(** * The further theorems at the small instance *)

(** The threshold 0.7 on ten minimisers. *)
Lemma user_threshold_near_floor_witness :
  let a := Example.scenario Example.seven_tenths true 1 in
  exists tau_req,
    select_threshold a Example.scenario_constants [] 10 = Some tau_req /\
    Spec.floor_product 10 (threshold a) <= tau_req
    <= Spec.floor_product 10 (threshold a) + 1 /\
    tau_req <= 10 /\
    (threshold a = double_one -> tau_req = 10).
Proof.
  cbv zeta.
  apply (user_threshold_near_floor
           (Example.scenario Example.seven_tenths true 1)
           Example.scenario_constants [] 10).
  - reflexivity.
  - repeat split; vm_compute; reflexivity.
  - lia.
Defined.

(** Scenario S1 with a table of 62 entries and twenty minimisers. *)
Lemma table_lookup_in_bounds_witness :
  let a := Example.scenario double_zero false 1 in
  exists c t,
    derive_constants a = Some c /\
    0 <= Spec.table_index a 20
    <= c_max_number_of_minimisers c - c_min_number_of_minimisers c /\
    nth_error (repeat 3 62) (Z.to_nat (Spec.table_index a 20)) = Some t /\
    select_threshold a c (repeat 3 62) 20 = Some (t + 2) /\
    (20 <= c_min_number_of_minimisers c -> Spec.table_index a 20 = 0) /\
    (c_max_number_of_minimisers c <= 20 ->
     Spec.table_index a 20
     = c_max_number_of_minimisers c - c_min_number_of_minimisers c).
Proof.
  cbv zeta.
  apply (table_lookup_in_bounds (Example.scenario double_zero false 1)
                                (repeat 3 62) 20).
  - cbn. lia.
  - cbn. lia.
  - cbn. lia.
  - cbn. unfold size_t_modulus. lia.
  - reflexivity.
  - apply Forall_forall. intros t Ht. apply repeat_spec in Ht.
    unfold size_t_modulus. lia.
  - vm_compute. reflexivity.
  - unfold size_t_modulus. lia.
Defined.

(** Scenario S4: the user threshold 0.0 on the record of ten minimisers
    and a record without minimisers. *)
Lemma zero_threshold_lists_every_bin_witness :
  let a := Example.scenario double_zero true 1 in
  let c := Example.scenario_constants in
  let records := [Example.long; Example.short] in
  let accumulators := [[7; 0]; [1]] in
  Forall (fun r => select_threshold a c []
                     (Z.of_nat (length (minimisers Example.hash Example.seed
                                                   a r))) = Some 0)
         records /\
  worker Example.hash Example.seed a c [] Example.whole records 0 2
  = Some (map (fun r => Spec.line (rec_id r) (zrange 0 (bin_count Example.whole)))
              (slice 0 2 records)) /\
  output_task Example.hash Example.seed a c [] Example.whole records
              accumulators 0 2
  = Some (map (fun ra => Spec.line (rec_id (fst ra))
                                   (zrange 0 (length (snd ra))))
              (combine (slice 0 2 records) (slice 0 2 accumulators))).
Proof.
  cbv zeta.
  apply (zero_threshold_lists_every_bin Example.hash Example.seed
           (Example.scenario double_zero true 1) Example.scenario_constants []
           Example.whole [Example.long; Example.short] [[7; 0]; [1]] 0 2).
  - left. split; reflexivity.
  - repeat constructor; vm_compute; reflexivity.
  - lia.
  - cbn. lia.
  - reflexivity.
  - repeat constructor.
Defined.
(** X22. White space in front and at the end of the lines of the status
    text does not count: two texts with the same number of lines, the
    lines of the one being those of the other with white space added at
    their ends (indentation, the carriage returns of CR LF line ends),
    give records with the same names and paths in the same order. *)
Theorem parse_ignores_padding (a b : jstr) :
  Forall2 padded (split_on is_LF a) (split_on is_LF b) →
  names_paths (parseEnvironmentList a) = names_paths (parseEnvironmentList b).
Proof.
  intros H. unfold parseEnvironmentList.
  assert (Forall2 (fun x y => clean x = clean y ∧ banner x = banner y)
            (split_on is_LF a) (split_on is_LF b)) as H'.
  { eapply Forall2_impl; [exact H|]. intros x y (lead & trail & Hl & Ht & ->).
    unfold clean, banner. by rewrite !trim_padding. }
  pose proof (parse_lines_view _ _ H' (mkParse [] None) (mkParse [] None) eq_refl) as Hv.
  unfold view in Hv. by injection Hv.
Qed.

Lemma parse_ignores_padding_witness :
  names_paths (parseEnvironmentList dos_status)
  = [("shop" : jstr, "/srv/shop" : jstr)].
Proof.
  rewrite (parse_ignores_padding dos_status unix_status).
  - vm_compute. reflexivity.
  - eval_lines dos_status. eval_lines unix_status.
    constructor; [exists [], [CR]; repeat split; repeat constructor|].
    constructor; [exists ("  " : jstr), [CR]; repeat split; repeat constructor|].
    constructor; [exists [], []; repeat split; constructor|]. constructor.
Defined.

(** ** A call of [spawn] that throws *)

(** X23. When the call of [spawn] itself throws, with an error that
    carries no output (an argument with a NUL byte), a lifecycle, database,
    PHP or Magento call does not throw: it returns the envelope
    [Failed to execute command] with [isError = true], the message of the
    error as it is and the placeholders for the missing output.  No
    process was created and the file system is untouched. *)
Theorem throwing_spawn_is_reported (h : Host) (p : jstr) (argv : list (option jstr))
    (description : jstr) (w : World) (e : JsError) :
  truthy (Some p) = true → is_Some (fs w !! absolute_path h p) →
  spawn_throws h (mkInv "warden" argv (absolute_path h p)) (fs w) = Some e →
  e_stdout e = None → e_stderr e = None →
  executeWardenCommand h (Some p) argv description w
  = (Ok (mkEnvelope
           [Text ("Failed to execute command:" ++ NL ++ NL ++
                  "Command: " ++ ("warden " ++ join_args argv) ++ NL ++
                  "Working directory: " ++ absolute_path h p ++ NL ++
                  "Error: " ++ message e ++ NL ++ NL ++
                  "Output:" ++ NL ++ "(no output)" ++ NL ++ NL ++
                  "Errors:" ++ NL ++ "(no errors)")]
           true),
     mkWorld (fs w) (trace w ++ [Spawned (mkInv "warden" argv (absolute_path h p))])).
Proof.
  intros Ht Hfs Hs Ho He. unfold executeWardenCommand. rewrite Ht.
  cbn [negb from_option id]. unfold bind at 1. rewrite existsSync_true by done.
  cbn [negb]. unfold try_catch, bind, executeCommand. rewrite Hs.
  unfold ret. by rewrite Ho, He.
Qed.

Lemma throwing_spawn_is_reported_witness :
  ∃ env,
    run_tool strict_host warden_php_script (Some nul_script) shop_world
    = (Ok env,
       mkWorld shop_disk
         [Spawned (mkInv "warden"
                     (lits ["env"; "exec"; "-T"; "php-fpm"; "php"] ++ [Some nul_argument])
                     "/srv/shop")])
    ∧ isError env = true.
Proof.
  eexists. split.
  - exact (throwing_spawn_is_reported strict_host "/srv/shop"
             (lits ["env"; "exec"; "-T"; "php-fpm"; "php"] ++ [Some nul_argument])
             ("Running PHP script: " ++ nul_argument) shop_world (nul_error 5 nul_argument)
             eq_refl (ex_intro _ Dir eq_refl) eq_refl eq_refl eq_refl).
  - reflexivity.
Defined.
(** The rollback loop of the private constructor destroys the [j]
    elements constructed so far, last first. *)
Lemma destroy_loop_eq this b v cap j : forall xs h o p l k,
  length xs = j ->
  o !! this = Some v -> data_ v = Ptr (Some b) 0 ->
  h !! b = Some (slots xs cap) -> Z.of_nat j <= cap ->
  for_down j (fun jj => d <- vector.data this ;; destroy_at (ptr_add d (jj - 1)))
    (World h o p l k)
  = Ret tt (World (<[b := slots [] cap]> h) o p
              (l ++ (EvDestroy b <$> reverse (seq 0 j))) k).
Proof.
  induction j as [|j IH]; intros xs h o p l k Hlen Ho Hd Hh Hcap.
  - destruct xs; [|discriminate]. simpl. unfold ret.
    rewrite app_nil_r, insert_id by exact Hh. reflexivity.
  - destruct xs as [|x xs' _] using rev_ind; [discriminate|].
    rewrite length_app in Hlen. simpl in Hlen.
    assert (Hj : j = length xs') by lia. subst j. clear Hlen.
    cbn [for_down].
    erewrite bind_Ret; cycle 1.
    { erewrite bind_Ret by (apply data_eq; eauto).
      rewrite Hd. unfold ptr_add. simpl.
      replace (0 + (Z.of_nat (S (length xs')) - 1)) with (Z.of_nat (length xs')) by lia.
      eapply destroy_at_eq with (x := x); eauto; [lia|].
      rewrite Nat2Z.id. apply slots_lookup_live.
      rewrite lookup_app_r by lia.
      rewrite Nat.sub_diag. reflexivity. }
    rewrite Nat2Z.id.
    rewrite slots_pop by lia.
    rewrite (IH xs' _ o p _ k eq_refl Ho Hd (lookup_insert_eq _ _ _)) by lia.
    rewrite insert_insert_eq.
    rewrite seq_S, reverse_app, reverse_singleton. simpl.
    rewrite <- app_assoc. reflexivity.
Qed.

Lemma clear_eq this v xs h o p l k :
  o !! this = Some v -> owns h v xs ->
  exists l',
    vector.clear this (World h o p l k)
    = Ret tt (World (stored h v []) (<[this := Vec (data_ v) 0 (capacity_ v)]> o) p l' k).
Proof.
  intros Ho (Hsz & Hcap & Hoff & Hblk).
  destruct v as [[bo z] sz cap]. simpl in *. subst z.
  unfold vector.clear, stored. simpl.
  erewrite bind_Ret by (apply size_eq; eauto). simpl.
  unfold for_upto. destruct bo as [b|].
  - destruct Hblk as [Hpos Hh].
    destruct (pop_loop_eq this b cap (Z.to_nat sz) xs 0 h o p l k) as [l' Hl'];
      [lia | rewrite <- Hsz; exact Ho | exact Hh | lia |].
    exists l'. erewrite bind_Ret by exact Hl'.
    erewrite set_size_eq by apply lookup_insert_eq. simpl.
    rewrite insert_insert_eq.
    replace (length xs - Z.to_nat sz)%nat with 0%nat by lia.
    reflexivity.
  - destruct xs as [|x xs]; [|simpl in *; lia].
    simpl in *. subst sz. exists l.
    erewrite bind_Ret by reflexivity.
    erewrite set_size_eq by eauto. reflexivity.
Qed.

Lemma destructor_eq this v xs h o p l k :
  o !! this = Some v -> owns h v xs ->
  exists l',
    vector.destructor this (World h o p l k)
    = Ret tt (World (released h v) (<[this := Vec nullptr 0 (capacity_ v)]> o) p l' k).
Proof.
  intros Ho Hown.
  destruct (clear_eq this v xs h o p l k Ho Hown) as [l1 Hclear].
  destruct Hown as (Hsz & Hcap & Hoff & Hblk).
  destruct v as [[bo z] sz cap]. simpl in *. subst z.
  unfold vector.destructor, released, stored in *. simpl in *.
  erewrite bind_Ret by exact Hclear.
  erewrite bind_Ret by (apply data_eq; apply lookup_insert_eq). simpl.
  destruct bo as [b|].
  - eexists.
    erewrite bind_Ret by (apply operator_delete_eq; apply lookup_insert_eq).
    erewrite set_data_eq by apply lookup_insert_eq. simpl.
    rewrite insert_insert_eq, delete_insert_eq, live_count_slots. simpl.
    rewrite Nat.add_0_r. reflexivity.
  - eexists.
    erewrite bind_Ret by (apply operator_delete_null).
    erewrite set_data_eq by apply lookup_insert_eq. simpl.
    rewrite insert_insert_eq. reflexivity.
Qed.
End Teardown.

Section CopyConstruction.
Context {T : Type} `{Element T}.
Implicit Types (h : gmap nat (list (option T))) (o : gmap nat vec).
Implicit Types (p : list bool) (l : list event) (k : nat).
Implicit Types (xs : list T).

Lemma deref_insert_ne h b s q :
  blk q <> Some b -> deref (<[b := s]> h) q = deref h q.
Proof.
  intros Hne. unfold deref. destruct (blk q) as [b0|]; [|reflexivity].
  rewrite lookup_insert_ne by congruence. reflexivity.
Qed.

Lemma deref_owns h v xs (i : nat) x :
  owns h v xs -> xs !! i = Some x ->
  deref h (ptr_add (data_ v) (Z.of_nat i)) = Some x.
Proof.
  intros (Hsz & Hcap & Hoff & Hblk) Hx. unfold deref, ptr_add. simpl.
  pose proof (lookup_lt_Some _ _ _ Hx) as Hlt.
  destruct (blk (data_ v)) as [b|].
  - destruct Hblk as [_ ->]. rewrite Hoff, Z.add_0_l, Nat2Z.id.
    erewrite slots_lookup_live by eauto.
    destruct (Z.ltb_spec (Z.of_nat i) 0); [lia|reflexivity].
  - lia.
Qed.

(** One iteration of the copy loop, for the element [x] at index [i]. *)
Lemma copy_element_eq this other b' cap' vt vo xs (i : nat) x h o p l k :
  o !! this = Some vt -> data_ vt = Ptr (Some b') 0 ->
  o !! other = Some vo ->
  deref h (ptr_add (data_ vo) (Z.of_nat i)) = Some x ->
  xs !! i = Some x ->
  h !! b' = Some (slots (take i xs) cap') -> Z.of_nat i < cap' ->
  vector.copy_element this other (Z.of_nat i) (World h o p l k)
  = if fires p
    then Throw (World (delete b' h) o (tail p)
                  (l ++ (EvDestroy b' <$> reverse (seq 0 i)) ++ [EvDelete b']) k)
    else Ret tt (World (<[b' := slots (take (S i) xs) cap']> h) o (tail p)
                   (l ++ [EvConstruct b' i]) k).
Proof.
  intros Ht Hd Ho Hx Hxs Hh Hcap.
  pose proof (lookup_lt_Some _ _ _ Hxs) as Hlt.
  assert (Hlen : length (take i xs) = i) by (rewrite length_take; lia).
  unfold vector.copy_element, catch.
  erewrite bind_Ret by (apply subscript_eq; eauto).
  unfold bind at 1. rewrite (copy_T_eq _ x) by exact Hx.
  destruct (fires p).
  - (* the copy constructor throws: roll back *)
    erewrite bind_Ret; cycle 1.
    { rewrite Nat2Z.id. eapply destroy_loop_eq; eauto. lia. }
    erewrite bind_Ret by (apply data_eq; eauto).
    rewrite Hd.
    erewrite bind_Ret by (apply operator_delete_eq; apply lookup_insert_eq).
    unfold throw.
    rewrite delete_insert_eq, live_count_slots. simpl.
    rewrite Nat.add_0_r, <- app_assoc. reflexivity.
  - erewrite bind_Ret by (apply data_eq; eauto).
    rewrite Hd. unfold ptr_add. simpl. rewrite Z.add_0_l.
    erewrite construct_at_eq; eauto; [|lia|].
    + rewrite Nat2Z.id.
      rewrite <- Hlen at 1. rewrite slots_snoc by lia.
      erewrite take_S_r by eauto. reflexivity.
    + rewrite Nat2Z.id. apply slots_lookup_raw; lia.
Qed.

(** Fault plans. *)
Lemma fires_false_take p n :
  fires p = false ->
  Forall (fun f => f = false) (take n (tail p)) ->
  Forall (fun f => f = false) (take (S n) p).
Proof.
  intros Hf Hall. destruct p as [|[] q]; simpl in *; try discriminate.
  - constructor.
  - constructor; [reflexivity|exact Hall].
Qed.
Lemma lstrip_space_none (s : ustr) :
  forallb (fun c => negb (uchar_isspace c)) s = true -> lstrip_space s = s.
Proof.
  destruct s as [|c s]; simpl; [reflexivity|].
  intro H. apply andb_true_iff in H. destruct H as [H _].
  apply negb_true_iff in H. now rewrite H.
Qed.

Lemma rstrip_space_none (s : ustr) :
  forallb (fun c => negb (uchar_isspace c)) s = true -> rstrip_space s = s.
Proof.
  induction s as [|c s IH]; simpl; [reflexivity|].
  intro H. apply andb_true_iff in H. destruct H as [Hc Hs].
  rewrite (IH Hs). apply negb_true_iff in Hc. rewrite Hc.
  destruct s; reflexivity.
Qed.

Lemma isdigit_forallb (s : ustr) :
  isdigit s = true -> forallb uchar_isdigit s = true.
Proof. destruct s; [discriminate | auto]. Qed.

Lemma isdigit_strip (s : ustr) : isdigit s = true -> strip s = s.
Proof.
  intro H. apply isdigit_forallb in H.
  assert (Hs : forallb (fun c => negb (uchar_isspace c)) s = true).
  { rewrite forallb_forall in *. intros c Hc.
    apply negb_true_iff, uchar_digit_not_space, H, Hc. }
  unfold strip. rewrite (lstrip_space_none _ Hs). apply rstrip_space_none, Hs.
Qed.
══════════════════════════════
● ABOUT THIS EXERCISE
One stretch of the lines above is wanted, from the line that contains "intros Ht Hfs" through the line that contains "elements constructed so". Output it exactly.

● WRITTEN SOLUTION
  intros Ht Hfs Hs Ho He. unfold executeWardenCommand. rewrite Ht.
  cbn [negb from_option id]. unfold bind at 1. rewrite existsSync_true by done.
  cbn [negb]. unfold try_catch, bind, executeCommand. rewrite Hs.
  unfold ret. by rewrite Ho, He.
Qed.

Lemma throwing_spawn_is_reported_witness :
  ∃ env,
    run_tool strict_host warden_php_script (Some nul_script) shop_world
    = (Ok env,
       mkWorld shop_disk
         [Spawned (mkInv "warden"
                     (lits ["env"; "exec"; "-T"; "php-fpm"; "php"] ++ [Some nul_argument])
                     "/srv/shop")])
    ∧ isError env = true.
Proof.
  eexists. split.
  - exact (throwing_spawn_is_reported strict_host "/srv/shop"
             (lits ["env"; "exec"; "-T"; "php-fpm"; "php"] ++ [Some nul_argument])
             ("Running PHP script: " ++ nul_argument) shop_world (nul_error 5 nul_argument)
             eq_refl (ex_intro _ Dir eq_refl) eq_refl eq_refl eq_refl).
  - reflexivity.
Defined.
(** The rollback loop of the private constructor destroys the [j]
    elements constructed so far, last first. *)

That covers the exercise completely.